Write the entries out exactly, with the final line being the one containing "undefined behaviour and".

▶ AVAILABLE DATA:
-- Opening Marker --

(** * Wobbly: the project aggregate of [src/shared/WobblyProject.cpp]

    A shallow embedding of the editing core of Wobbly (the [WobblyProject]
    class) and the properties of it that the specification states.

    Conventions of the embedding.
    - A C++ [int] is a [Z]; [/] and [%] are the truncating [Z.quot] and
      [Z.rem], as in C++.  Frame numbers stay within the number of frames of
      the clip; the one sum that can outgrow an [int], the [mic_dev] of the
      pattern guesser, is undefined when it does ([int_add]).
    - [std::vector<T>] is a [list T]; an index outside the vector is
      undefined behaviour and is the outcome [Undefined].
    - [std::string] is a [string], a [char] is an [ascii].
    - [std::map], [std::set] and the Qt models that wrap them are [gmap] and
      [gset]; an ordered lookup ([upper_bound]) is written out.
    - a method of [WobblyProject] is a function in the monad [M]: it takes
      the project and either returns a value and the project, throws a
      [WobblyException] leaving the project as it was at the [throw], or is
      undefined. *)

From Stdlib Require Import ZArith Ascii String List Lia Bool.
From Stdlib Require Import Floats.SpecFloat.
From stdpp Require Import base option gmap strings list fin_maps fin_sets numbers
  sorting.

#[global] Set Warnings "-clear-no-such-hyp".

Local Open Scope Z_scope.

(** ** Exceptions and the method monad *)

(** The source has one exception class, [WobblyException], which carries a
    message.  The constructors name the messages: each [throw] of the source
    is mapped to the constructor its message belongs to. *)
Inductive WobblyException : Type :=
| OutOfRange          (* "... out of range." *)
| InvalidMatchChar    (* "... is not a valid match character." *)
| NoSuchPreset        (* "... no such preset." *)
| NoSuchSection       (* "... no such section." *)
| NameInUse           (* "... already in use." / "... already exists." *)
| InvalidName         (* "... name is invalid. ..." *)
| InvalidPosition     (* "... invalid position." *)
| NoMics              (* "... there are no mics in the project." *)
| ConversionFailed    (* "Failed to convert frame number ..." *)
| ParseError.         (* readProject: "... must be a ..." *)

#[global] Instance WobblyException_eq_dec : EqDecision WobblyException.
Proof. solve_decision. Defined.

-- Closing Marker --

▶ OUTPUT:
(** * Wobbly: the project aggregate of [src/shared/WobblyProject.cpp]

    A shallow embedding of the editing core of Wobbly (the [WobblyProject]
    class) and the properties of it that the specification states.

    Conventions of the embedding.
    - A C++ [int] is a [Z]; [/] and [%] are the truncating [Z.quot] and
      [Z.rem], as in C++.  Frame numbers stay within the number of frames of
      the clip; the one sum that can outgrow an [int], the [mic_dev] of the
      pattern guesser, is undefined when it does ([int_add]).
    - [std::vector<T>] is a [list T]; an index outside the vector is
      undefined behaviour and is the outcome [Undefined].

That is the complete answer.